Hetty

Hetty

When J. P. Morgan called a meeting of New York’s financial leaders after the stock market crash of 1907, Hetty Green was the only woman in the room. The Guinness Book of World Records memorialized her as the World’s Greatest Miser, and, indeed, this unlikely robber baron — who parlayed a comfortable inheritance into a fortune that was worth about 1.6 billion in today’s dollars — was frugal to a fault. But in an age when women weren’t even allowed to vote, never mind concern themselves with interest rates, she lived by her own rules. Hetty reexamines her life and legacy, giving us, at long last, a splendidly “nuanced portrait” (Newsweek) of one of the greatest — and most eccentric — financiers in American history.

A wonderfully detailed new biography . . .Today’s vilified moguls look like pussycats by comparison.
— Forbes

More than the story of an eccentric, driven woman, it is a window on the country between the Civil War and World War I.
USA Today

 . . . Charles Slack gives us, at long last, a truly rounded portrait of one of the most fascinating characters in Wall Street, or, indeed, American history. In doing so, he rescues from caricature the uniquely gifted and uniquely sad Hetty Green.
— John Steele Gordon, author of The Great Game: The Emergence of Wall Street as a World Power, 1653-2000

Winner of the Elle magazine Reader’s Prize for biography and the Connecticut State Book Award for biography 2005.

“…Hetty’s madness, such as it was, served a vital purpose. By casting off the trappings and social expectations of her time, she freed herself to do as she pleased, to live life on terms that she alone determined.

Unlike Carnegie, Morgan and Vanderbilt, who transformed their spotty reputations through philanthropy, Hetty Green left no monuments to herself. She therefore left it up to others to determine her legacy — and this process has not been kind to her. In her own time, she was regarded with a roughly equal mix of admiration for her financial skills and disdain for her parsimony. In the century after her death, as the immediacy of her financial prowess receded, she slipped into obscurity, remembered (when remembered at all) as a mean old woman with too much money and too little heart.

Probably the most succinct and widely disseminated version of this portrait may be found in the Guinness World Book of Records where Hetty is listed, along with the largest lobster, the smallest antelope, and the champion hot dog eater, as the “greatest miser.” “She was so mean that her son had to have his leg amputated because of delays in finding a free medical clinic,” the item states. “She herself lived off cold oatmeal because she was too mean to heat it, and died of apoplexy in an argument over the virtues of skimmed milk” (emphasis in original).

Like most legends, this description contains kernels of truth wrapped in myth, exaggeration, and caricature.
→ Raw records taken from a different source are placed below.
(* ================================================================== *)
(** * A concrete platform and concrete runs *)

Module Example.

(** [Math.sqrt], exact on the squares of rationals. *)
Definition sqrt_exact (q : number) : number := Z.sqrt (Qnum q) # Pos.sqrt (Qden q).

(** An embedding model with two directions: texts about cats, and the rest. *)
Definition model (text : string) : outcome (list number) :=
  if includes (toLowerCase text) "cat" then Returned [1; 0] else Returned [0; 1].

(** An id generator that never repeats itself. *)
Fixpoint ticks (n : nat) : string :=
  match n with
  | O => ""
  | S n' => String "i" (ticks n')
  end.

Definition uuid (n : nat) : string := ("uuid-" ++ ticks n)%string.

(** A clock that advances with every call. *)
Definition clock (n : nat) : number := inject_Z (1700000000000 + Z.of_nat n).

(** The answer of the language model, and what [JSON.parse] makes of it: one
    fact, rated 0, with one proposed connection. *)
Definition answer : string := "{ memories: [...] }".

Definition entry : ExtractedMemory.t :=
  {| ExtractedMemory.type := fact;
     ExtractedMemory.content := "The cat sleeps on the sofa";
     ExtractedMemory.confidence := Some 0;
     ExtractedMemory.connections :=
       Some [ProposedConnection.mk related_to "CAT" (8 # 10) None];
     ExtractedMemory.metadata := None |}.

Definition parse (response : string) : option (list ExtractedMemory.t) :=
  if String.eqb response answer then Some [entry] else None.

(** A browser where everything works. *)
Definition browser : Platform :=
  {| Math_sqrt := sqrt_exact;
     pipeline := Some model;
     randomUUID := uuid;
     Date_now := clock;
     openRouter := fun _ => Returned answer;
     JSON_parse := parse |}.

(** A browser that cannot load the embedding model. *)
Definition offline : Platform :=
  {| Math_sqrt := sqrt_exact;
     pipeline := None;
     randomUUID := uuid;
     Date_now := clock;
     openRouter := fun _ => Returned answer;
     JSON_parse := parse |}.

(** A first visit: nothing stored, nothing remembered. *)
Definition fresh : World := mkWorld [] Missing false false MemoryState.initial [] 0.

(** A fact of the collection, and its record in the vector store. *)
Definition memory (id content : string) (connections : list Connection.t) : Memory.t :=
  {| Memory.id := id;
     Memory.type := fact;
     Memory.content := content;
     Memory.source := None;
     Memory.timestamp := 1;
     Memory.confidence := 1;
     Memory.connections := connections;
     Memory.metadata := Metadata.empty |}.

Definition vector (id content : string) (embedding : list number) : StoredMemory.t :=
  VectorStore.toStored (memory id content []) embedding.

(** Three memories: [A] points at [B], [C] points at [A]; a fourth text is
    known to the vector store only. *)
Definition A : Memory.t :=
  memory "A" "the cat sleeps" [Connection.mk related_to "B" (9 # 10) None].
Definition B : Memory.t := memory "B" "the dog barks" [].
Definition C : Memory.t :=
  memory "C" "a cat purrs" [Connection.mk causes "A" (5 # 10) None].

Definition graph : World :=
  mkWorld
    [vector "A" "the cat sleeps" [1; 0]; vector "B" "the dog barks" [0; 1];
     vector "C" "a cat purrs" [1; 0]; vector "D" "cats hunt" [1; 0]]
    Missing false false
    (MemoryState.mk [A; B; C] false all "")
    [] 0.


(** A browser whose storage is full. *)
Definition quota : World :=
  mkWorld [vector "A" "the cat sleeps" [1; 0]]
          (Json [vector "A" "the cat sleeps" [1; 0]]) false true
          MemoryState.initial [] 0.

(** A memory handed to [addMemory] with the confidence 0. *)
Definition unrated : PartialMemory.t :=
  PartialMemory.mk (Some "A") fact "the cat sleeps" None None (Some 0) None None.

End Example.

(** ** Further platforms and worlds *)

Module Scenario.

Import Example.

(** What was said. *)
Definition heard : string := "The cat sat on the sofa".

(** A language model that cannot be reached. *)
Definition silent : Platform :=
  {| Math_sqrt := sqrt_exact;
     pipeline := Some model;
     randomUUID := uuid;
     Date_now := clock;
     openRouter := fun _ => Thrown (mkError "Failed to process memory extraction");
     JSON_parse := parse |}.

(** An entry of the answer without its list of connections. *)
Definition loose : ExtractedMemory.t :=
  {| ExtractedMemory.type := concept;
     ExtractedMemory.content := "Sofas are soft";
     ExtractedMemory.confidence := Some (9 # 10);
     ExtractedMemory.connections := None;
     ExtractedMemory.metadata := None |}.

(** A language model that forgets the connections of its second entry. *)
Definition careless : Platform :=
  {| Math_sqrt := sqrt_exact;
     pipeline := Some model;
     randomUUID := uuid;
     Date_now := clock;
     openRouter := fun _ => Returned answer;
     JSON_parse := fun _ => Some [entry; loose] |}.

(** An embedding model that fails on texts about dogs. *)
Definition picky (text : string) : outcome (list number) :=
  if includes (toLowerCase text) "dog" then Thrown (mkError "out of memory")
  else model text.

Definition about_dogs : ExtractedMemory.t :=
  {| ExtractedMemory.type := fact;
     ExtractedMemory.content := "The dog sleeps on the floor";
     ExtractedMemory.confidence := Some 1;
     ExtractedMemory.connections := Some [];
     ExtractedMemory.metadata := None |}.

(** A browser with that model, and an answer of three entries, the second
    one about dogs. *)
Definition halting : Platform :=
  {| Math_sqrt := sqrt_exact;
     pipeline := Some picky;
     randomUUID := uuid;
     Date_now := clock;
     openRouter := fun _ => Returned answer;
     JSON_parse := fun _ => Some [entry; about_dogs; entry] |}.

(** A vector store with a record of another embedding model, of three
    dimensions. *)
Definition mixed : World :=
  mkWorld
    [vector "A" "the cat sleeps" [1; 0]; vector "L" "an old note" [1; 0; 0]]
    Missing false false MemoryState.initial [] 0.

(** A memory that the vector store of [graph] does not have yet. *)
Definition kitten : Memory.t := memory "K" "the cat plays" [].

(** A stored item that is not JSON, in a storage that can be written. *)
Definition corrupted : World :=
  mkWorld [vector "A" "the cat sleeps" [1; 0]] Garbage false false
          MemoryState.initial [] 0.

(** [A] holds two edges to [B], of strengths 0.9 and then 0.2; [C] points at
    [A] with 0.5.  Neither [B] nor [C] is about cats. *)
Definition twice : Memory.t :=
  memory "A" "the cat sleeps"
    [Connection.mk related_to "B" (9 # 10) None; Connection.mk causes "B" (2 # 10) None].

Definition doubled : World :=
  mkWorld
    [vector "A" "the cat sleeps" [1; 0]; vector "B" "the dog barks" [0; 1];
     vector "C" "a dog runs" [0; 1]]
    Missing false false
    (MemoryState.mk
       [twice; memory "B" "the dog barks" [];
        memory "C" "a dog runs" [Connection.mk causes "A" (5 # 10) None]]
       false all "")
    [] 0.

(** Six records about cats: the search for [T] returns the first five, and
    [G], as similar as they are, is cut.  [T] points at [B] with 0.5 and at
    [G] with 0.2. *)
Definition tom : Memory.t :=
  memory "T" "the cat sleeps"
    [Connection.mk related_to "B" (5 # 10) None; Connection.mk related_to "G" (2 # 10) None].

Definition crowded : World :=
  mkWorld
    [vector "T" "the cat sleeps" [1; 0]; vector "V1" "a cat eats" [1; 0];
     vector "V2" "a cat drinks" [1; 0]; vector "V3" "a cat jumps" [1; 0];
     vector "V4" "a cat hides" [1; 0]; vector "G" "a cat purrs" [1; 0];
     vector "B" "the dog barks" [0; 1]]
    Missing false false
    (MemoryState.mk
       [tom; memory "B" "the dog barks" []; memory "G" "a cat purrs" []]
       false all "")
    [] 0.

(** Two records under the id [C], as a stored item written by hand can hold
    them; nothing points at [A] and [A] points at nothing. *)
Definition echoed : World :=
  mkWorld
    [vector "C" "a cat eats" [1; 0]; vector "D" "a cat drinks" [24; 7];
     vector "C" "a cat ate" [4; 3]]
    Missing false false
    (MemoryState.mk [memory "A" "the cat sleeps" []] false all "")
    [] 0.

End Scenario.

(** ** Sessions of the search service *)

Module Session.

Import Google.

Definition accepted : Response :=
  mkResponse true 200
    (Returned (Some (mkBody None None (Some "  Cats sleep most of the day.  ")))).

Definition overloaded : Response :=
  mkResponse false 503 (Thrown (mkError "SyntaxError")).

Definition terse : Response :=
  mkResponse true 200 (Returned (Some (mkBody None None (Some " Cats. ")))).

(** A network that fails twice and then answers. *)
Definition flaky : Web :=
  {| fetch := fun _ i =>
       match i with
       | 0%nat => Thrown (mkError "Failed to fetch")
       | 1%nat => Returned overloaded
       | _ => Returned accepted
       end;
     origin := "https://nexus.example" |}.

(** A network that never gives an acceptable answer. *)
Definition down : Web :=
  {| fetch := fun _ i =>
       match i with
       | 0%nat => Thrown (mkError "Failed to fetch")
       | 1%nat => Returned overloaded
       | _ => Returned terse
       end;
     origin := "https://nexus.example" |}.

Definition found : list SearchResult :=
  [mkSearchResult "Cats" "All about cats" "https://cats.example"].

(** A session that has not started. *)
Definition start : Net := mkNet 0 [] [].

End Session.

(* ================================================================== *)
(** * Properties *)

(** ** Numbers *)

Lemma geb_le (a b : number) : geb a b = true <-> b <= a.
Proof. unfold geb. apply Qle_bool_iff. Qed.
She was, indeed, extraordinarily tight with her money. Some of the things she did were shocking. She never apologized for the way she lived, and it won’t do to apologize for her now. But her life eludes simple classification, and “miser” is a particularly unsatisfying term, for it implies a soul that is withered, dull, and desiccated — almost devoid of life.

Hetty Green was none of these things. She was full of life, her personality if anything outsized. She was a pioneer, a trailblazer, a woman not just of wealth but of substance. She was witty, and in her younger years, beautiful. And she never backed down from an adversary, no matter how powerful. “I always try to deal justly with everyone,” she once said. “But if anyone wants to fight me I’ll give him all the fight he wants.”

One day my mother told me about a silver porringer given to one of my ancestors by a once-famous financier named Hetty Green. Except for the brief description I’d read as a child in Guinness Book of Records (under the heading “world’s greatest miser”) I didn’t know much of anything about her. I began to do some research about Hetty. What I found was a character who, for all of her quirks and oddities, was also a woman of exceptional courage and financial genius. In an age when women weren’t even allowed to vote, she went head to head with the titans of the Gilded Age and built a massive fortune. As the first female tycoon of Wall Street, she was a true pioneer. Hetty has been optioned for film by noted producer Ed Pressman.